When I think of the album, though, the song that stands out to me is “Home Now.” Here, Gwen’s desire for a simple kind of life is not about societal expectations or even her own plans for herself — it’s about loneliness and the desire for your person to be there permanently, not just for the moment. “Some consistent tangibility… part of the furniture,” she asks for, bluntly and sadly. “I want to take you for granted.” Her words paint a picture of isolation and anxiety — “I’m hanging out with me / and you’re a vacant chair” — with “aimless expectations” passing through her brain, desires and needs without an end to latch onto. The devastating drum fills and that plaintive guitar slide immerse you in her longing.
Released five years after Tragic Kingdom and following a laborious recording process, Return of Saturn produced no big singles and saw disappointing sales. The band would opt for an easier way out on Rock Steady, bringing in scores of collaborators to make a radio-friendly pop album with a quick turnaround. I’m so glad we got Return of Saturn at all.

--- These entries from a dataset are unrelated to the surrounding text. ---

Lemma cand_grows w w' k c :
  grows X L w w' -> cand_ok (graph w) (groups w) k c -> cand_ok (graph w') (groups w') k c.
Proof. intros Hg [E I]. split; [by apply Hg|]. unfold item_ok in *. pose proof (grows_nodes _ _ _ _ Hg). lia. Qed.

Lemma item_grows w w' it : grows X L w w' -> item_ok (graph w) it -> item_ok (graph w') it.
Proof. intros Hg I. unfold item_ok in *. pose proof (grows_nodes _ _ _ _ Hg). lia. Qed.

Lemma arc_grows w w' c : grows X L w w' -> arc_ok w c -> arc_ok w' c.
Proof.
  intros Hg (Ha & Hw & Hp). pose proof (grows_arcs _ _ _ _ Hg). split_and!; [lia|done|].
  intros c' [Hc|Hc]%(grows_pool _ _ _ _ Hg) E; [by apply Hp|lia].
Qed.

Lemma held_grows w w' k c : grows X L w w' -> held w k c -> held w' k c.
Proof. intros Hg [Hc Ha]. split; [by eapply cand_grows|by eapply arc_grows]. Qed.

(** A group left out that is dirty need not be. *)
Lemma keeps_dirty_exempt k w w' :
  keeps_but (fun e => X e \/ e = k) L w w' -> groups w' !! k = None -> k ∈ dirty_set w' -> keeps w w'.
Proof.
  intros [K [N R C A P S B]] Hk Hd. split; [done|]. split; try done.
  intros k' s' E. destruct (S k' s' E) as [(e & [He| ->] & Ee)|?]; [left; by exists e| |by right].
  right; left. rewrite (rep_root _ k), (rep_root _ k') in Ee by (done || by eapply core_rep; [apply K|]). by subst.
Qed.
End Rules.

(** ** The core under changes of the selections and of the graph *)

Section Core.
Context (g : Graph.Graph G) (sel : gmap CoordKey Sel) (gs : gmap CoordKey CoordKey) (C : core_ok g sel gs).

(** A selection changes, but not its node. *)
Lemma core_update k s s' :
  sel !! k = Some s -> node s' = node s -> (forall c, c ∈ candidates s' -> cand_ok g gs k c) ->
  core_ok g (<[k := s']> sel) gs.
Proof.
  intros Ek En Hc.
  assert (forall k1 s1, <[k := s']> sel !! k1 = Some s1 -> exists s0, sel !! k1 = Some s0 /\ node s0 = node s1) as Hold.
  { intros k1 s1 [[<- <-]|[_ ?]]%lookup_insert_Some; eauto. }
  assert (forall k1 s1, sel !! k1 = Some s1 -> exists s2, <[k := s']> sel !! k1 = Some s2 /\ node s2 = node s1) as Hnew.
  { intros k1 s1 E1. destruct (decide (k1 = k)) as [-> |].
    - rewrite lookup_insert_eq. simplify_eq. eauto.
    - rewrite lookup_insert_ne by done. eauto. }
  split.
  - apply C.
  - apply C.
  - intros k1 s1 (s0 & E0 & _)%Hold. by eapply core_rep.
  - intros k1 s1 (s0 & E0 & <-)%Hold. by eapply core_node.
  - intros k1 k2 s1 s2 (s0 & E0 & <-)%Hold (s3 & E3 & <-)%Hold. by eapply core_distinct.
  - intros a b e (k1 & s1 & E1 & <-)%(core_target _ _ _ C). destruct (Hnew _ _ E1) as (s2 & E2 & <-). eauto.
  - intros k1 s1 c [[<- <-]|[_ E1]]%lookup_insert_Some Hin; [by apply Hc|by eapply core_cand].
  - intros k1 s1 n (s0 & E0 & <-)%Hold. by eapply core_named.
Qed.

(** The edges change, and still end at selections. *)
Lemma core_rewire g' P :
  rewired g g' P -> (forall a b e, P (a, b, e) -> exists k s, sel !! k = Some s /\ node s = b) ->
  core_ok g' sel gs.
Proof.
  intros [O N R A] HP.
  assert (nodes g' = nodes g) as Hn by (unfold nodes, pet_node_count; by rewrite N).
  split; unfold cand_ok, item_ok; rewrite ?Hn, ?R.
  - done.
  - apply C.
  - apply C.
  - apply C.
  - apply C.
  - intros a b e Hin%A. eauto.
  - apply C.
  - intros k s n Ek En. apply (core_named _ _ _ C k s n Ek). unfold Graph.node in *. by rewrite <-N.
Qed.

(** A selection goes, with the edges to its node. *)
Lemma core_delete k s :
  sel !! k = Some s -> (forall a b e, (a, b, e) ∈ graph_arcs g -> b <> node s) -> core_ok g (delete k sel) gs.
Proof.
  intros Ek Hno. split.
  - apply C.
  - apply C.
  - intros k1 s1 [_ E1]%lookup_delete_Some. by eapply core_rep.
  - intros k1 s1 [_ E1]%lookup_delete_Some. by eapply core_node.
  - intros k1 k2 s1 s2 [_ E1]%lookup_delete_Some [_ E2]%lookup_delete_Some. by eapply core_distinct.
  - intros a b e Hin. destruct (core_target _ _ _ C _ _ _ Hin) as (k1 & s1 & E1 & <-).
    exists k1, s1. split; [|done]. rewrite lookup_delete_ne; [done|]. intros <-.
    apply (Hno _ _ _ Hin). congruence.
  - intros k1 s1 c [_ E1]%lookup_delete_Some. by eapply core_cand.
  - intros k1 s1 n [_ E1]%lookup_delete_Some. by eapply core_named.
Qed.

Of course I have considered the fact that No Doubt came into my life when I was leaving my own traditional, Roman Catholic childhood. The dream of family life that Return of Saturn described was my expectation for my own adulthood, one that has shifted as I’ve gotten closer to the age that Gwen was when she wrote it and experienced the difficulties of planning forever too carefully. But I’m thankful that I had this blueprint during my adolescence, a frank look at what it means to desire a family and career and feel trapped by your own choices. And it felt inspirational to me then — and feels cathartic, now — to experience the combination of such nakedly personal lyrics with the album’s energy and sound. On Return of Saturn, electric guitars, pounding drums, and soaring synths propelled honest lyrics about being a woman. Gwen Stefani was anxious and in love and confused, and this album revealed the power in owning all of that.